Perlukah Angka Kematian PDP dengan Gejala COVID-19 Akut Diumumkan?
Kenapa PDP meninggal dunia perlu dibuka ke publik?
Epidemiolog dari Universitas Indonesia, Pandu Riono mengatakan bahwa meski dalam situasi keterbatasan sarana laboratorium, pemerintah seharusnya fleksibel melaporkan angka kematian PDP agar memberikan kepastian kepada masyarakat.
Ia menilai semua kematian PDP dengan gejala akut COVID-19 harus diperiksa untuk memastikan apakah pasien memang meninggal karena COVID-19 atau tidak.
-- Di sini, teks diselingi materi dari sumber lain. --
(** * core-js-101, [src/06-objects-tasks.js]

    A shallow embedding of the four exported tasks of the module:
    [Rectangle], [getJSON], [fromJSON] and the fluent [cssSelectorBuilder]
    with its [Selector] class, followed by the properties established
    about them.

    JavaScript objects have identity and are mutated in place, so the
    selector builder is modelled over an explicit store of objects;
    methods are computations in a state monad whose outcome is a returned
    value or a thrown reference. *)

From Stdlib Require Import ZArith String Ascii DecimalString DecimalNat SpecFloat.
From stdpp Require Import base tactics option list.

Local Open Scope string_scope.

(* ================================================================== *)
(** ** Rectangle (lines 23-31) *)
(* ================================================================== *)

(** JavaScript numbers are IEEE 754 binary64 values: [spec_float] with a
    precision of 53 bits and exponents below 1024. *)
Definition number := spec_float.

(** [x * y] on numbers, rounded to nearest even. *)
Definition times (x y : number) : number := SFmul 53 1024 x y.

(** The number an integer literal denotes. *)
Definition literal (z : Z) : number := binary_normalize 53 1024 z 0 false.

Module Rectangle.

(** The object literal returned by [Rectangle]: two data properties and
    the method [getArea]. *)
Record t := mk {
  width : number;
  height : number;
  getArea : unit -> number
}.

End Rectangle.

(** [function Rectangle(width, height)]: [getArea] closes over the two
    parameters, it does not read the properties back. *)
Definition Rectangle (width height : number) : Rectangle.t :=
  {| Rectangle.width := width;
     Rectangle.height := height;
     Rectangle.getArea := fun _ => times width height |}.

(* ================================================================== *)
(** ** Objects, the store and the method monad *)
(* ================================================================== *)

(** Objects live in a store and are referred to by their address. *)
Abbreviation loc := nat (only parsing).

Module Present.

(** [this.present]: created as [{}], its properties are only ever set to
    [true]; a property that is absent reads as [undefined], which is
    falsy, and is modelled by [false]. *)
Record t := mk {
  element : bool;
  id : bool;
  class : bool;
  attr : bool;
  pseudoClass : bool;
  pseudoElement : bool
}.

Definition empty : t := mk false false false false false false.

(** The six assignments [selector.present.<kind> = true]. *)
Definition set_element (p : t) : t :=
  mk true (id p) (class p) (attr p) (pseudoClass p) (pseudoElement p).
Definition set_id (p : t) : t :=
  mk (element p) true (class p) (attr p) (pseudoClass p) (pseudoElement p).
Definition set_class (p : t) : t :=
  mk (element p) (id p) true (attr p) (pseudoClass p) (pseudoElement p).
Definition set_attr (p : t) : t :=
  mk (element p) (id p) (class p) true (pseudoClass p) (pseudoElement p).
Definition set_pseudoClass (p : t) : t :=
  mk (element p) (id p) (class p) (attr p) true (pseudoElement p).
Definition set_pseudoElement (p : t) : t :=
  mk (element p) (id p) (class p) (attr p) (pseudoClass p) true.

End Present.

Module Fields.

(** The own properties of a [Selector] instance. *)
Record t := mk {
  selector : string;
  present : Present.t
}.

Definition set_selector (v : string) (s : t) : t := mk v (present s).
Definition set_present (f : Present.t -> Present.t) (s : t) : t :=
  mk (selector s) (f (present s)).

End Fields.

(** The two classes of object the module creates. *)
Inductive Obj :=
| OSelector (s : Fields.t)
| OError (message : string).

(** The store: object [l] is the [l]-th one that was created. *)
Abbreviation Store := (list Obj) (only parsing).

(** How a call ends: normally, by [throw], or stuck on a reference that
    is not a [Selector] (which the methods never reach, see
    [invoke_never_Wrong]). *)
Inductive outcome (A : Type) :=
| Return (a : A)
| Throw (e : loc)
| Wrong.
Arguments Return {A} a.
Arguments Throw {A} e.
Arguments Wrong {A}.

(** Method bodies: the store is threaded through; a [throw] keeps the
    store as it is at that point, so that writes made before it remain
    visible to the caller. *)
Definition M (A : Type) : Type := Store -> outcome A * Store.
(** * EthosLens governance pipeline: violation detection, status resolution,
      backend orchestration, availability probe and feedback.

    Shallow embedding of
      - server.js                               (module [Server])
      - src/services/governanceService.ts       (module [GovTS])
      - src/services/governanceService.js       (module [GovJS])
      - src/services/governanceServiceSupabase.ts (module [GovSupabase])
      - src/services/inkeepAgentsService.{ts,js} (module [Inkeep])
      - the Live Monitor page                   (module [LiveMonitor])
      - the HTTP endpoints of server.js         (module [Api])

    Conventions of the embedding.
      - A JavaScript string is a [string]: a sequence of code units below
        256 (the Latin-1 range).  [toLowerCase] is exact on that range.
      - A JavaScript number used as a severity is a rational [Q]; the
        finite doubles embed in [Q] with the same order, so [>=] is
        [Qle_bool].  [Math.max()] of no argument is -Infinity, written
        [None].
      - [Date.now()], [new Date()] and [Math.random()] are read from the
        environment: the clock value [now] and the random suffix [rnd].
      - A function that may throw returns a [Result]; an [async]
        function is run to completion at each [await], except the
        callbacks of [agents.map] in governanceServiceSupabase.ts, which
        are all started before any of them goes on. *)

From Stdlib Require Import QArith Lqa Ascii String.
From stdpp Require Import base list strings pretty gmap.

Local Open Scope string_scope.

(* ===================================================================== *)
(** ** Errors *)

Inductive Result (A : Type) : Type :=
| Ok (a : A)
| Throw (msg : string).
Arguments Ok {A} a.
Arguments Throw {A} msg.

(* ===================================================================== *)
(** ** Data model *)

(** The string literals assigned to [interaction.status] by the services. *)
Inductive Status : Type :=
| approved | pending | blocked      (* governanceService.{ts,js}, server.js *)
| flagged | compliant | error.      (* governanceServiceSupabase.ts *)

(** The string literals assigned to [interaction.severity]. *)
Inductive Severity : Type := low | medium | high | critical.

Definition Status_str (s : Status) : string :=
  match s with
  | approved => "approved" | pending => "pending" | blocked => "blocked"
  | flagged => "flagged" | compliant => "compliant" | error => "error"
  end.

#[global] Instance Status_eq_dec : EqDecision Status.
Proof. solve_decision. Defined.
#[global] Instance Severity_eq_dec : EqDecision Severity.
Proof. solve_decision. Defined.

(** Order low < medium < high < critical. *)
Definition Severity_rank (s : Severity) : nat :=
  match s with low => 0 | medium => 1 | high => 2 | critical => 3 end.

Definition Severity_le (a b : Severity) : Prop :=
  Severity_rank a <= Severity_rank b.

Record Violation : Type := mkViolation {
  v_type : string;
  v_description : string;
  v_reason : string;
  v_severity : Q;
  v_confidence : Q;
  v_regulatoryFramework : string
}.

(** [agentName]/[details] are called [agent]/[result] in server.js. *)
Record AgentAction : Type := mkAgentAction {
  a_agentName : string;
  a_action : string;
  a_details : string;
  a_timestamp : Z
}.

(** [userFeedback] of an interaction: the rating and when it was given. *)
Inductive Rating : Type := positive | negative | report.
(* ===== verification/_CoqProject ===== *)
-Q . S2P
Prelude.v
GoLib.v
GoNet.v
NetFacts.v
GoTime.v
HttpParse.v
Variables.v
Types.v
Collections.v
BodyBuffer.v
Transaction.v
Macro.v
Rule.v
TransactionOps.v
Actions.v
Transformations.v
Operators.v
RuleEval.v
EvalFacts.v
RuleGroup.v
BodyProcessors.v
Phases.v
Engine.v
PhaseFacts.v
BodyFacts.v
Examples.v
EngineProps.v
PhaseProps.v
StoreProps.v
TextProps.v
RuleProps.v
TransformProps.v
RuleParser.v
Directives.v
SecLang.v
ParserFacts.v
ConfigExamples.v
OperatorProps.v
SecLangProps.v
RuleTextProps.v
DirectiveProps.v
RateLimit.v
RateLimitFacts.v
RateLimitProps.v
IpAllow.v
IpAllowProps.v
Security.v
ApiKeys.v
AccessProps.v
HttpMiddleware.v
HttpEngine.v
HttpProps.v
Dengan demikian, masyarakat tidak dibingungkan dengan protokol pemakaman yang harus dijalankan.
"Supaya keluarga (yang meninggal dunia) juga tahu, kalau keluarganya tahu dia kontak sama yang COVID-19 positif, dia harus juga diperiksa supaya diyakini tidak menular pada keluarganya, kalau ternyata keluarganya positif ya harus diisolasi,” kata Pandu kepada DW Indonesia, Selasa (28/04).
Pandu juga menyatakan bahwa hal ini sejatinya memperlihatkan kapasitas laboratorium pengujian COVID-19 di Indonesia yang sangat terbatas, sehingga menyebabkan data pemerintah pusat dengan data di daerah menjadi tidak konsisten.
Seperti di DKI Jakarta, Data dari Dinas Pertamanan dan Hutan Kota Pemprov DKI Jakarta dalam paparan Gubernur DKI Jakarta yang diterima DW, menunjukkan bahwa sejak 6 Maret 2020 hingga 26 April 2020, telah dilakukan 1.472 pemakaman jenazah dengan kategori penyakit menular dan dengan protap COVID-19. Jumlah ini lebih besar dari angka resmi pemerintah tentang kematian akibat COVID-19 di DKI Jakarta, yaitu sebanyak 370 kematian.
Dalam paparan itu, disebutkan bahwa dua faktor menjadi penyebabnya, yaitu pasien sudah meninggal dunia sebelum sempat dilakukan tes, atau korban sudah dites tapi meninggal dunia sebelum hasil tes definitifnya keluar.
Tes COVID-19 Indonesia salah satu yang paling rendah di dunia
Terkait data tes COVID-19 di Indonesia, satuan gugus tugas dalam laporan hariannya memang hanya memasukkan data pengujian antigen berbasis real time Polymerase Chain Reaction (RT-PCR) saja.